The plaintiffs also appeal the district court's dismissal of their Takings Clause claim. The Takings Clause prohibits the taking of private property for public use, without just compensation. U.S. Const. amend. V, XIV. In their complaint, the plaintiffs asserted that by eliminating the Variable Benefit, the City has effected a per se taking of the members' property without just compensation in violation of the Takings Clause. After issuing its ruling on the Contract Clause claim, the district court dismissed the plaintiffs' Takings Clause claim as moot. The court reasoned that any relief the plaintiffs could obtain on their Takings Clause claim would be duplicative of the relief awarded on their Contract Clause claim, other than the possibility of discretionary attorneys' fees that the court was not inclined to award.

Given our determination that the plaintiffs have failed to establish a Contract Clause violation, the plaintiffs' Takings Clause claim no longer is moot. And, because the district court did not address the substance of the Takings Clause claim, we vacate the court's order with respect to this claim and remand it to the district court to decide in the first instance.6

IV.

In conclusion, we vacate the district court's judgment finding the City in violation of the Contract Clause with respect to the Tiered COLA, affirm the court's judgment upholding the remaining portions of the Ordinance challenged in the Contract Clause claim, vacate the court's order dismissing the Takings Clause claim, and remand the case to the district court for further proceedings consistent with this opinion.
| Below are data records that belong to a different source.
Lemma fold_restarts cfg e t ms : forall s m es ev, NoDup ms -> m ∈ ms -> eventStreams s !! m = Some es -> EventStream.inv es ->
  current_event s m t = Some ev -> EventStream.started es = false ->
  exists es', eventStreams (fold_left (follow cfg e t) ms s) !! m = Some es' /\ opens es' = S (opens es) /\
    EventStream.consecutiveErrors es' = EventStream.consecutiveErrors es.
Proof.
  induction ms as [|m' ms IH]; intros s m es ev N Hm H I Ev St; [apply elem_of_nil in Hm as []|].
  inversion_clear N as [|? ? N1 N2]. cbn. apply elem_of_cons in Hm as [->|Hm].
  - rewrite fold_follow_other by exact N1. apply (follow_restarts cfg e t s m' es ev); assumption.
  - assert (Ne : m <> m') by (intros ->; contradiction).
    destruct (follow_keeps cfg e t s m' m Ne) as [K1 K2]. pose proof (follow_untouched cfg e t s m') as U.
    apply (IH _ m es ev); try assumption; [congruence|]. rewrite (current_event_same s); [exact Ev|exact K1|apply U].
Qed.

(** The img of a monitor's stream fails, and the review displays the moment again. *)
Definition fail_and_display (cfg : config) (e : env) (t : num) (m : Z) (s : state) : state :=
  outputUpdate cfg e t (on_stream m (fun es => EventStream.step (stream cfg m) es EventStream.ImgError) s).

(** A page that streams, with the stream of [m] live and on its event. *)
Record playing (cfg : config) (t : num) (m : Z) (s : state) (es : EventStream.state) : Prop := {
  pl_streaming : streaming s = true; pl_scrub : isScrubbing s = false;
  pl_stream : eventStreams s !! m = Some es; pl_inv : EventStream.inv es; pl_live : EventStream.live_ok es;
  pl_event : is_Some (current_event s m t);
}.

Lemma update_store cfg e t s : streaming s = true -> store_ (outputUpdate cfg e t s) = store_ s.
Proof.
  intros St. unfold outputUpdate. rewrite St.
  assert (E : store_ (fold_left (follow cfg e t) (monitorPtr cfg) s) = store_ s).
  { generalize s. induction (monitorPtr cfg) as [|m ms IH]; intros u; [reflexivity|]. cbn. rewrite IH. apply follow_store. }
  unfold drawSliderOnGraph. repeat case_match; exact E.
Qed.

Lemma update_fields cfg e t s : untouched s (outputUpdate cfg e t s <| currentTimeSecs := currentTimeSecs s |>).
Proof.
  unfold outputUpdate. set (s1 := if streaming s then _ else _).
  assert (H : untouched s s1).
  { subst s1. destruct (streaming s); [apply fold_untouched; intros; apply follow_untouched|].
    destruct (any_events s); [apply fold_untouched; intros; apply show_frame_untouched|reflexivity]. }
  pose proof (slider_untouched cfg e t (s1 <| currentTimeSecs := t |>)) as D.
  destruct H, D. split; try reflexivity; etransitivity; eassumption.
Qed.

Lemma fail_and_display_ok cfg e t m s es : NoDup (monitorPtr cfg) -> m ∈ monitorPtr cfg -> playing cfg t m s es ->
  exists es', playing cfg t m (fail_and_display cfg e t m s) es' /\ opens es' = S (opens es) /\
    EventStream.consecutiveErrors es' = EventStream.consecutiveErrors es + 1.
Proof.
  intros N Hm [St Sc H I L [ev Ev]]. unfold fail_and_display. set (u := on_stream m _ s).
  destruct (EventStream.img_error_live (stream cfg m) es I L) as (I1 & D1 & E1 & O1). cbv zeta in *.
  set (es1 := EventStream.step (stream cfg m) es EventStream.ImgError) in *.
  assert (Hu : eventStreams u !! m = Some es1) by exact (on_stream_same m (fun es => EventStream.step (stream cfg m) es EventStream.ImgError) s es H).
  assert (Stu : streaming u = true) by exact St. assert (Scu : isScrubbing u = false) by exact Sc.
  assert (Evu : current_event u m t = Some ev) by exact Ev.
  destruct (streams_follow_timeline cfg e t u m es1 Stu Scu N Hm Hu I1) as (es2 & H2 & F).
  pose proof (update_store cfg e t u Stu) as Es. pose proof (update_fields cfg e t u) as U. rewrite Evu in F.
  destruct (fw_event _ _ _ F ev eq_refl) as [L2 _].
  assert (X : opens es2 = S (opens es1) /\ EventStream.consecutiveErrors es2 = EventStream.consecutiveErrors es1).
  { destruct (fold_restarts cfg e t (monitorPtr cfg) u m es1 ev N Hm Hu I1 Evu (EventStream.io_started _ D1)) as (es3 & H3 & A & B).
    replace es2 with es3; [auto|]. unfold outputUpdate in H2. rewrite Stu in H2.
    assert (Some es2 = Some es3); [|congruence]. rewrite <- H2, <- H3. unfold drawSliderOnGraph. repeat case_match; reflexivity. }
  destruct X as [X1 X2]. exists es2. split; [|split; [unfold opens in *; congruence|congruence]].
  split.
  - unfold streaming, any_events in *. rewrite Es. pose proof (ut_active _ _ U) as A1. pose proof (ut_speed _ _ U) as A2.
    change (eventStreamsActive (?x <| currentTimeSecs := ?y |>)) with (eventStreamsActive x) in A1.
    change (currentSpeed (?x <| currentTimeSecs := ?y |>)) with (currentSpeed x) in A2. rewrite A1, A2. exact Stu.
  - pose proof (ut_scrub _ _ U) as A1.
    change (isScrubbing (?x <| currentTimeSecs := ?y |>)) with (isScrubbing x) in A1. congruence.
  - exact H2.
  - apply F.
  - exact L2.
  - exists ev. rewrite (current_event_same u); [exact Evu|exact Es|]. apply (ut_max _ _ U).
Qed.

(** The review takes away the limits its streams set themselves: while it
    streams, a stream whose img fails again and again is connected again by the
    very next display every time, without waiting for its restart and beyond the
    five attempts after which it had given up. *)
Theorem retries_unbounded (cfg : config) (e : env) (t : num) (m : Z) (s : state) (es : EventStream.state) (n : nat) :
  NoDup (monitorPtr cfg) -> m ∈ monitorPtr cfg -> playing cfg t m s es ->
  exists es', playing cfg t m (Nat.iter n (fail_and_display cfg e t m) s) es' /\
    opens es' = (opens es + n)%nat /\
    EventStream.consecutiveErrors es' = EventStream.consecutiveErrors es + Z.of_nat n.
Proof.
  intros N Hm P. induction n as [|n IH]; cbn [Nat.iter nat_rect].
  - exists es. split; [exact P|]. split; lia.
  - destruct IH as (es1 & P1 & O1 & E1).
    destruct (fail_and_display_ok cfg e t m _ es1 N Hm P1) as (es2 & P2 & O2 & E2).
    exists es2. split; [exact P2|]. split; lia.
Qed.

(** A stream waiting for its restart, on a page that is not live. *)
Definition waits (m : Z) (es : EventStream.state) (s : state) : Prop :=
  eventStreams s !! m = Some es /\ nlt (currentSpeed s) (Fin 1).

Lemma show_frame_streams cfg e t s m : eventStreams (show_frame cfg e t s m) = eventStreams s.
Proof.
  unfold show_frame. assert (E : eventStreams (getImageSource cfg e m t s).1 = eventStreams s).
  { unfold getImageSource. destruct (liveMode s); [reflexivity|]. destruct (getFrame _ _ _ _ _) as [st [f|]]; [|reflexivity].
    repeat case_match; reflexivity. }
  destruct (getImageSource _ _ _ _ _) as [s1 src]. cbn [fst] in E. rewrite <- E. unfold loadImage2Monitor.
  repeat case_match; reflexivity.
Qed.

Lemma slow_update cfg e t s : nlt (currentSpeed s) (Fin 1) -> eventStreams (outputUpdate cfg e t s) = eventStreams s.
Proof.
  intros L. unfold outputUpdate, streaming.
  assert (E : (Fin 1 <=? currentSpeed s)%num = false) by (apply not_true_iff_false; apply nlt_not_le, L).
  rewrite E, andb_false_r. cbn [andb].
  assert (F : eventStreams (if any_events s then fold_left (show_frame cfg e t) (monitorPtr cfg) s else s) = eventStreams s).
  { destruct (any_events s); [|reflexivity]. generalize s. induction (monitorPtr cfg) as [|m ms IH]; intros u; [reflexivity|].
    cbn. rewrite IH. apply show_frame_streams. }
  unfold drawSliderOnGraph. repeat case_match; exact F.
Qed.
(* ===== verification/MontageWall.v ===== *)
(** What the wall of live streams of MontagePage.v promises.

    - Every stream is run through calls its own object allows, so no zms is lost
      sight of and every handler returns ([wall_ledger], [wall_total]).
    - Streams are started once the monitors are in their places ([waits_end]),
      but for the wait that is never cleared ([leaked_wait_starves]).
    - A user who is gone gets no streams until he is back ([idle_stays_stopped]),
      with the exceptions proved: the probe ([probe_wakes_idle]) and the dialog
      that fails ([failed_dialog_strands]).
    - A page that was hidden resumes what it played ([hidden_page_resumes]).
    - Frames that have changed are fitted, ratios averaged, layouts saved and
      shown again; what is out of view, and what only counts as such.

    The witnesses run a page with two monitors. *)
From S2P Require Import JsString AuthHelpers EventStream MonitorStream MontagePage.

Module Wall.
Import MontagePage.
#[local] Existing Instance MonitorStream.eta_state.
#[local] Open Scope string_scope.
#[local] Open Scope Z_scope.

(** ** What holds of a stream holds on the wall *)

Definition no_reconnect (e : event) : Prop := match e with Own _ e => MonitorStream.is_auth_done e = false | _ => True end.

Lemma page_no_reconnect e : page_event e = true -> MonitorStream.is_auth_done e = false.
Proof. destruct e; cbn; congruence. Qed.

(** C7: on the whole page, whatever the user, the browser and the server do, no
    zms process is lost sight of as long as no img reconnect is answered: every
    key a stream of the page held at the start or opened since is the one it
    holds, or its zms was told to quit. *)
Theorem wall_ledger (cfg : config) (v : view) (ms : list monitor) (shown : option Z) (cookie rl position : string)
    (es : list (view * event)) (s : page) (i : nat) (m0 m : monitor) (k : string) :
  Forall fresh ms -> Forall (fun ve => no_reconnect ve.2) es ->
  run cfg (initPage cfg v ms shown cookie rl position) es = Some s ->
  ms !! i = Some m0 -> monitors s !! i = Some m -> k <> "" ->
  MonitorStream.connKey (m_stream m0) = Some k \/ MonitorStream.opened k (MonitorStream.out (m_stream m)) ->
  MonitorStream.connKey (m_stream m) = Some k \/ MonitorStream.told_to_quit k (MonitorStream.out (m_stream m)).
Proof.
  intros Fr F R Hi Hm Hk Ho. pose (P := fun e => MonitorStream.is_auth_done e = false).
  pose proof (follows_init cfg P v ms shown cookie rl position) as [A0 _].
  pose proof (follows_run cfg P page_no_reconnect es (initPage cfg v ms shown cookie rl position)) as A1. rewrite R in A1.
  destruct (A1 F) as [A2 _]. pose proof (all_moved_trans P _ _ _ A0 A2) as A.
  destruct (Forall2_lookup_l _ _ _ i m0 A Hi) as (m' & Hm' & _ & _ & es' & F' & R'). rewrite Hm in Hm'. injection Hm' as <-.
  assert (Hf : fresh m0) by (rewrite Forall_forall in Fr; apply Fr, list_elem_of_lookup; eauto).
  destruct Hf as (key & dp & src & rl' & E). rewrite E in *.
  destruct (MonitorStream.run_keeps _ es' _ _ (MonitorStream.good_create key dp src rl') F' R') as [(new & En & Hn) _ _].
  rewrite En in Ho |- *. exact (Hn k Hk Ho).
Qed.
AFFIRMED IN PART, VACATED IN PART, AND REMANDED

FOOTNOTES

1.  The City also argues that it was not obligated under the terms of the original contract to continue the Variable Benefit prospectively. In support of this contention, the City relies on plan language pre-dating the Ordinance, which stated that “any benefit increase ․ is not and does not become an obligation” of the City. This defense to a breach of contract claim has no bearing on the plaintiffs' ability to seek relief under state law, because the plaintiffs claim that the passage of the Ordinance breached the contract.

2.  We disagree with the plaintiffs' characterization of the rule in Horwitz–Matthews and Crosby as constitutional avoidance or abstention. Instead, we hold that no Contract Clause violation has occurred because the plaintiffs are unable to demonstrate an impairment of the members' contract rights.

3.  Because the Ordinance has not impaired the members' contract rights, we do not address the City's alternative arguments that any impairment was insubstantial, and that the Ordinance was reasonable and necessary to achieve an important public purpose under Baltimore Teachers Union.

4.  We observe that these provisions apply only to a subset of plan members, namely, active members for whom the Ordinance does not provide a “grandfather” exception.

5.  We express no opinion regarding whether the plaintiffs will be able to establish the necessary elements of breach of contract under Maryland law, or the merits of the City's possible defenses related to these provisions.

6.  The plaintiffs may attempt to refile in the district court their state law claims that were dismissed without prejudice, or they may initiate proceedings in state court alleging breach of contract under Maryland law. If the plaintiffs choose to pursue either of these two courses of action, the district court may wish to hold any proceedings regarding the Takings Clause claim in abeyance pending the resolution of related contractual issues.

BARBARA MILANO KEENAN, Circuit Judge:

Affirmed in part, vacated in part, and remanded by published opinion. Judge KEENAN wrote the opinion, in which Chief Judge TRAXLER and Judge FLOYD joined.